Birthplace of Salmon Farming

15 minutes
On 28 May 1970, brothers Ove and Sivert Grøntvedt lowered 20,000 young salmon into a basic floating net pen off the coast of Hitra. It was an experiment born from stubborn coastal optimism, and it worked. In 1971, they harvested the world's first successfully farmed generation of Atlantic salmon. No one at the time could have guessed that this small pen would spark an industry that now provides 14 million meals a day worldwide.

Growth was explosive. Production rose from 500 tonnes in 1970 to 8,000 by 1980 and 170,000 by 1990, roughly 40 percent growth every year in the early decades. A 1973 aquaculture law ensured that benefits would spread along the coast rather than concentrating in a few hands, which is why Hitra and neighbouring Frøya remain heartland salmon country to this day. By the mid-1980s, farms stretched from Rogaland in the south to Finnmark in the north.

One of the industry's most unexpected chapters was Project Japan in 1986, when Norwegian pioneer Thor Listhaug set out to double salmon exports to Japan. His team introduced raw Norwegian salmon into Japanese sushi culture, a pairing that had never existed before. Within 20 years, exports to Japan grew from 2 tonnes to 40,000 tonnes. Salmon sushi is, improbably, a Norwegian invention.

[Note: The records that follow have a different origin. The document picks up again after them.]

(* ===== verification/AllocGdt.v ===== *)
(** [ext2fs_set_gdt_csum]: afterwards every descriptor verifies and the inode tables have their
    high-water marks. *)
From Stdlib Require Import ZArith Lia.
From stdpp Require Import base tactics numbers list sets.
From S2P Require Import Prelude ExtErr Bitops BitmapOps BitArray BitArrayProofs GenBitmap GenBitmapProofs.
From S2P Require Import Crc32c Crc16 BlkNum BlkNumProofs Csum CsumProofs CsumGroup Alloc AllocProofs AllocInodes.

(** * The bytes of a descriptor *)

Definition desc_bytes (c : filsys) (g : Z) : list Z := zslice (ext2fs_group_desc c g) (DESC_SIZE (fs_super c)) (fs_group_desc c).

(** Descriptors lie side by side: their size is a multiple of eight. *)
Definition desc_aligned (c : filsys) : Prop := DESC_SIZE (fs_super c) = desc_size (fs_super c).

(** Only group [g] has changed. *)
Definition only_group (g : Z) (c c' : filsys) : Prop :=
  forall g', 0 <= g' < fs_group_desc_count c -> g' <> g -> desc_bytes c' g' = desc_bytes c g'.

Lemma only_write w o v fs g :
  table_ok fs -> desc_aligned fs -> 0 <= g < fs_group_desc_count fs -> 0 <= o -> 0 <= w -> o + w <= desc_size (fs_super fs) ->
  only_group g fs (gd_write w o v fs g).
Proof.
  intros Ht Ha Hg Ho Hw Hd g' Hg' Hne. unfold desc_bytes. cbn [gd_write fs_super fs_group_desc].
  change (ext2fs_group_desc (gd_write w o v fs g) g') with (ext2fs_group_desc fs g'). rewrite Ha.
  destruct (desc_offset fs g Ht Hg) as [O1 L1], (desc_offset fs g' Ht Hg') as [O2 L2].
  fold (put_field w (ext2fs_group_desc fs g + o) v (fs_group_desc fs)). rewrite O1, O2.
  apply slice_put_out; nia.
Qed.

Lemma only_trans g (c1 c2 c3 : filsys) :
  fs_group_desc_count c2 = fs_group_desc_count c1 -> only_group g c1 c2 -> only_group g c2 c3 -> only_group g c1 c3.
Proof. intros HC H1 H2 g' Hg' Hne. rewrite H2, H1; [done|done|done|by rewrite HC|done]. Qed.

Lemma only_field f c g v :
  table_ok c -> desc_aligned c -> 0 <= g < fs_group_desc_count c -> only_group g c (gfield_set f c g v).
Proof.
  intros Ht Ha Hg. pose proof (desc_size_bounds c Ht) as Hd.
  assert (H2 : forall w lo hi, 0 <= lo -> 0 <= w -> lo + w <= 32 -> lo <= hi -> hi + w <= 64 -> only_group g c (gd_set2 w lo hi c g v)).
  { intros w lo hi Hlo Hw Hlw Hhi Hhw. unfold gd_set2. cbn [gd_write fs_super].
    assert (HW : only_group g c (gd_write w lo v c g)) by (apply only_write; try done; destruct (has_feature_64bit _); lia).
    destruct (has_feature_64bit (fs_super c)) eqn:E; [|done]. eapply only_trans; [|exact HW|]; [done|].
    apply only_write; try done; [apply gd_write_ok; done || lia|lia|cbn; lia]. }
  pose proof (desc_size_32 c Ht) as H32.
  assert (HF : forall o x, 0 <= o <= 30 -> only_group g c (gd_write 2 o x c g)) by (intros; apply only_write; done || lia).
  destruct f; try (apply H2; lia); [|by apply HF].
  eapply only_trans; [|apply (HF 18 0); lia|]; [done|]. apply only_write; try done; [apply gd_write_ok; done || lia|cbn; lia].
Qed.

Lemma only_clear c g fl :
  table_ok c -> desc_aligned c -> 0 <= g < fs_group_desc_count c -> only_group g c (ext2fs_bg_flags_clear c g fl).
Proof. intros Ht Ha Hg. pose proof (desc_size_32 c Ht). apply only_write; done || lia. Qed.

Lemma only_set c g fl :
  table_ok c -> desc_aligned c -> 0 <= g < fs_group_desc_count c -> only_group g c (ext2fs_bg_flags_set c g fl).
Proof. intros Ht Ha Hg. pose proof (desc_size_32 c Ht). apply only_write; done || lia. Qed.

Section csum.
Context `{!Checksum}.

Lemma only_csum c g :
  group_ok c -> desc_aligned c -> 0 <= g < fs_group_desc_count c -> only_group g c (ext2fs_group_desc_csum_set c g).
Proof.
  intros Hok Ha Hg. rewrite csum_set_eq by done. destruct (ext2fs_has_group_desc_csum c); [|done].
  apply (only_field Fchecksum); [apply Hok|done|done].
Qed.

(** A slice of a buffer with one field changed is determined by the slice of the buffer. *)
Lemma slice_put_ext w o v t t' lo n lo' :
  0 <= w -> 0 <= o -> 0 <= lo -> 0 <= lo' -> lo + o + w <= zlen t -> lo' + o + w <= zlen t' ->
  lo = lo' -> zslice lo n t = zslice lo' n t' -> zslice lo n (put_field w (lo + o) v t) = zslice lo' n (put_field w (lo' + o) v t').
Proof.
  intros Hw Ho Hlo Hlo' HL HL' <- HE. apply zslice_ext; [done|]. intros x Hx. destruct (decide (lo + o <= Z.of_nat x < lo + o + w)).
  - apply (zslice_agree (lo + o) w); [lia| |done]. unfold put_field. by rewrite !zslice_zsplice_eq by (by apply zlen_le_bytes).
  - rewrite !lookup_put_out by lia. by apply (zslice_agree lo n).
Qed.

(** The verification of a group depends on its descriptor alone. *)
Lemma verify_frame (c c' : csum_fs) g :
  group_ok c -> group_ok c' -> desc_same c c' -> desc_aligned c -> 0 <= g < fs_group_desc_count c -> desc_bytes c' g = desc_bytes c g ->
  (ext2fs_group_desc_csum_verify c' g).1 = (ext2fs_group_desc_csum_verify c g).1.
Proof.
  intros Hok Hok' HS Ha Hg HE. assert (Hg' : 0 <= g < fs_group_desc_count c') by (by rewrite (ds_count _ _ HS)).
  destruct (desc_bounds c g Hok Hg) as [B1 B2], (desc_bounds c' g Hok' Hg') as [B1' B2'].
  assert (HO : ext2fs_group_desc c' g = ext2fs_group_desc c g) by (unfold ext2fs_group_desc; by rewrite (ds_super _ _ HS)).
  unfold desc_bytes in HE. rewrite HO, (ds_super _ _ HS) in HE. rewrite HO in B1', B2'. set (off := ext2fs_group_desc c g) in *.
  pose proof (desc_size_32 c (go_table _ Hok)) as Hd. rewrite <- Ha in Hd. set (sz := DESC_SIZE (fs_super c)) in *.
  assert (Hsl : forall o n, 0 <= o -> o + n <= sz -> zslice (off + o) n (fs_group_desc c') = zslice (off + o) n (fs_group_desc c)).
  { intros o n Ho Hn. apply zslice_ext; [lia|]. intros x Hx. apply (zslice_agree off sz); [done|done|lia]. }
  unfold ext2fs_group_desc_csum_verify. rewrite (has_csum_same _ _ HS). destruct (ext2fs_has_group_desc_csum c); [|done].
  rewrite !group_csum_eq by done. cbn [fst]. f_equal.
  - unfold ext2fs_bg_checksum, gd_read. rewrite HO. fold off. by rewrite Hsl by lia.
  - unfold group_value, ext2fs_group_desc_csum. destruct (ds_rest _ _ HS) as (-> & -> & _). rewrite (ds_super _ _ HS), HO. fold sz off.
    destruct (has_feature_metadata_csum (fs_super c)); cbn [fst].
    + do 2 f_equal. unfold ext2fs_bg_checksum_set. rewrite !gd_write_put. cbn [with_table fs_group_desc]. rewrite HO. fold off.
      apply slice_put_ext; done || lia.
    + pose proof (Hsl 0 30 ltac:(lia) ltac:(lia)) as H0. rewrite Z.add_0_r in H0. rewrite H0. destruct (decide (32 < sz)); [|done]. by rewrite (Hsl 32) by lia.
Qed.

End csum.

Lemma flags_set_step c g fl :
  group_ok c -> 0 <= g < fs_group_desc_count c -> in_u 16 fl ->
  let c' := set_fs c (ext2fs_bg_flags_set c g fl) in
  desc_same c c' /\ changed_at c c' g [Fflags] /\
  forall i, 0 <= i -> Z.testbit (ext2fs_bg_flags c' g) i = Z.testbit fl i || Z.testbit (ext2fs_bg_flags c g) i.
Proof.
  intros Hok Hg Hfl. cbv zeta. pose proof (go_table _ Hok) as Ht.
  pose proof (keeps_write Fflags g (Z.lor (gd_read 2 18 c g) fl) c (18, 2) Ht Hg ltac:(apply elem_of_cons; by left)) as (K1 & K2 & K3 & K4).
  split_and!.
  - split; cbn; try done. destruct Hok. split; cbn; try done. apply cbytes_zsplice; [apply le_bytes_range|done].
  - intros f' g' Hg' Hne. apply gfield_get_ext; [done|]. intros p Hp. destruct (slots_fit _ _ _ Hp) as (P1 & P2 & P3).
    pose proof (desc_size_bounds c Ht). apply (K4 g' p); try done; [destruct (has_feature_64bit (fs_super c)); lia|].
    destruct Hne as [Hf|?]; [right|left; congruence]. intros q Hq. apply (slots_apart Fflags f' (has_feature_64bit (fs_super c))); try done. set_solver.
  - intros i Hi. cbn [set_fs cs_fs]. by apply desc_flags.
Qed.

Lemma flags_clear_change c g fl :
  group_ok c -> 0 <= g < fs_group_desc_count c -> in_u 16 fl ->
  let c' := set_fs c (ext2fs_bg_flags_clear c g fl) in
  desc_same c c' /\ changed_at c c' g [Fflags] /\ ext2fs_bg_flags c' g = Z.ldiff (ext2fs_bg_flags c g) fl.
Proof.
  intros Hok Hg Hfl. cbv zeta. destruct (flags_clear_step c g fl Hok Hg Hfl) as (S & F & R). split_and!; [done| |done].
  intros f g' Hg' Hne. apply R; [done|]. destruct Hne; [left; set_solver|by right].
Qed.

Section gdt.
Context {T : Type} `{!BitmapOps T} `{!BitmapLaws T} `{!Checksum}.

When Russia invaded Ukraine in 2022 and fears of a global food crisis spread, the Norwegian seafood industry pointed out a striking fact: the salmon swimming in Norwegian fish farms at any given time is enough to give every Norwegian one salmon meal a day for up to three years. Norway exports 95 percent of its seafood, and the sheer volume is staggering. The catch is that almost all feed ingredients are imported, with essential nutrients coming from as far away as China, so the farms depend on the same global supply lines a crisis would threaten.

Today, SalMar on neighbouring Frøya is the world's second-largest salmon farmer. In 2017, they launched Ocean Farm 1, the world's first semi-submersible offshore fish farm: a 7,000-tonne cage 110 metres in diameter, holding up to 1.5 million salmon, operated remotely from shore. It sits visible off the coast of Frøya, a floating symbol of how far one experiment with a net pen has come. Norway produces more than half the world's farmed Atlantic salmon, and it all started here.